-- Stored data follows --

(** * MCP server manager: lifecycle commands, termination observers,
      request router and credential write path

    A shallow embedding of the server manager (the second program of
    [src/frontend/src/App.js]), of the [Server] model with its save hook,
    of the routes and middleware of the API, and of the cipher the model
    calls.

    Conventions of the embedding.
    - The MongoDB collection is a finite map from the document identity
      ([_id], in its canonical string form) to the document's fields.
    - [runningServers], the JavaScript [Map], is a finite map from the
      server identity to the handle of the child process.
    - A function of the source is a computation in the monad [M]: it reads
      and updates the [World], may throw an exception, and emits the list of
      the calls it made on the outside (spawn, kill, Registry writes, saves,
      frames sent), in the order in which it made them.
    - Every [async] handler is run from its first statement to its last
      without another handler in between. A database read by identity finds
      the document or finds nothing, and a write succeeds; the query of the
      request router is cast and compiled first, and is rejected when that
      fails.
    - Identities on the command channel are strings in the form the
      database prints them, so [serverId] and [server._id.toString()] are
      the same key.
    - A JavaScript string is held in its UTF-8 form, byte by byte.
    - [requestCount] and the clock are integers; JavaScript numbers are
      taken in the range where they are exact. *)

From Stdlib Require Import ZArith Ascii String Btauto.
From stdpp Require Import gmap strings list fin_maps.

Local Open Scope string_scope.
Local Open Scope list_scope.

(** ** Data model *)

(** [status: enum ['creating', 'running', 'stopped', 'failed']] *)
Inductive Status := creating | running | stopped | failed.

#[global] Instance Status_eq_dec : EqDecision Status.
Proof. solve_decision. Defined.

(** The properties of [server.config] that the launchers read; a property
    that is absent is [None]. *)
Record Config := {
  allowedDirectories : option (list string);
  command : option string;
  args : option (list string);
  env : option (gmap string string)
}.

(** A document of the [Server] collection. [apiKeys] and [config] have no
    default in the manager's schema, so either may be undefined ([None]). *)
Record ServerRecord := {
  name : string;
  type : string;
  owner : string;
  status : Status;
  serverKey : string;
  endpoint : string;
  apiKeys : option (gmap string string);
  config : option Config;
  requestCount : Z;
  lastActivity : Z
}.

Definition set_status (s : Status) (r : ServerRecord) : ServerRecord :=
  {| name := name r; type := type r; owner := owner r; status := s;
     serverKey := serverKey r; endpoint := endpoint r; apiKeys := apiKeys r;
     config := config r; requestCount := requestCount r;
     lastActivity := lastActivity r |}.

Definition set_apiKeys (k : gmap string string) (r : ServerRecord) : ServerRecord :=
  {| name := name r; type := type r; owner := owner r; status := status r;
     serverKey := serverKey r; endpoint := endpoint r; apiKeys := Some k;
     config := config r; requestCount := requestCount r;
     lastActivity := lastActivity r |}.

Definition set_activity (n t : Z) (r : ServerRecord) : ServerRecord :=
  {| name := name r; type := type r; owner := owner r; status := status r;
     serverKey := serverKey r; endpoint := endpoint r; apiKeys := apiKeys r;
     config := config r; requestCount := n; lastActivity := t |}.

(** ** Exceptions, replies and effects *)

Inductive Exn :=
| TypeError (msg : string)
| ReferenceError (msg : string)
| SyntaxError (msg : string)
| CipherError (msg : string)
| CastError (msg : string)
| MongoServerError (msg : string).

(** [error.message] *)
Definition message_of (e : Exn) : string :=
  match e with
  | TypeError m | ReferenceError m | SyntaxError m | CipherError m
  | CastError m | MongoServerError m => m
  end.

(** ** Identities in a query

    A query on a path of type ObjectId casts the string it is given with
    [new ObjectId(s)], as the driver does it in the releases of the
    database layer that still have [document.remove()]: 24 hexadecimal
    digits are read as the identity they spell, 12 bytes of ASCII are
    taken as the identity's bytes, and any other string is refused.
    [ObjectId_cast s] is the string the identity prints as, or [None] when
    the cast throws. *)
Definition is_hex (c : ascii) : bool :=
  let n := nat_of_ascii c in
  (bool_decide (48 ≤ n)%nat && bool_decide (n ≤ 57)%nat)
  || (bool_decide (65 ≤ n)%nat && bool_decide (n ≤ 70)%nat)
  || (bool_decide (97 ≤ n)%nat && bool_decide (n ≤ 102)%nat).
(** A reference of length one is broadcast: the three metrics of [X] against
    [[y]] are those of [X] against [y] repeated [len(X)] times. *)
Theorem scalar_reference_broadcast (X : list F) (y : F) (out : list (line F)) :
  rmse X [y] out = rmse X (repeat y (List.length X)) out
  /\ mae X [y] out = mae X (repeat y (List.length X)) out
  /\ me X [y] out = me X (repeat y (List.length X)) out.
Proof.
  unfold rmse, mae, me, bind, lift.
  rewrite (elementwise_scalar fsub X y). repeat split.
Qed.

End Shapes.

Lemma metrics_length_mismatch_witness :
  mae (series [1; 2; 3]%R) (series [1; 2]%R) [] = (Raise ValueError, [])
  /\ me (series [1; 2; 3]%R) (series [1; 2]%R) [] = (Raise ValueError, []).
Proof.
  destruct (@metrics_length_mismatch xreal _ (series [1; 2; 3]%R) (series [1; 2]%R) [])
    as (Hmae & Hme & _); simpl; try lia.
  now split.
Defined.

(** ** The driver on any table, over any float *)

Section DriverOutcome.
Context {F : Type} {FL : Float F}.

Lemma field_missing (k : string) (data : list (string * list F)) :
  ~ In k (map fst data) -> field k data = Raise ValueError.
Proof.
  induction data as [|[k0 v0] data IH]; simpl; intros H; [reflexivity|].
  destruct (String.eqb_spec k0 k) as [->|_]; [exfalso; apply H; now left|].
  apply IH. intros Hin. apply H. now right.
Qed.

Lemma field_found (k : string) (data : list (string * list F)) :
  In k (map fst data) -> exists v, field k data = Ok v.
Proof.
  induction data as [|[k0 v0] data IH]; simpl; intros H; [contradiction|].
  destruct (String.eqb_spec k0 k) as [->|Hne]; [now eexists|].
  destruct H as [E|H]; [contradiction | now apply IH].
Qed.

-- Stored data concluded --

Work instruction: Check all the records above and select each line where the string "router" is found.

Expected output:
      request router and credential write path
      request router is cast and compiled first, and is rejected when that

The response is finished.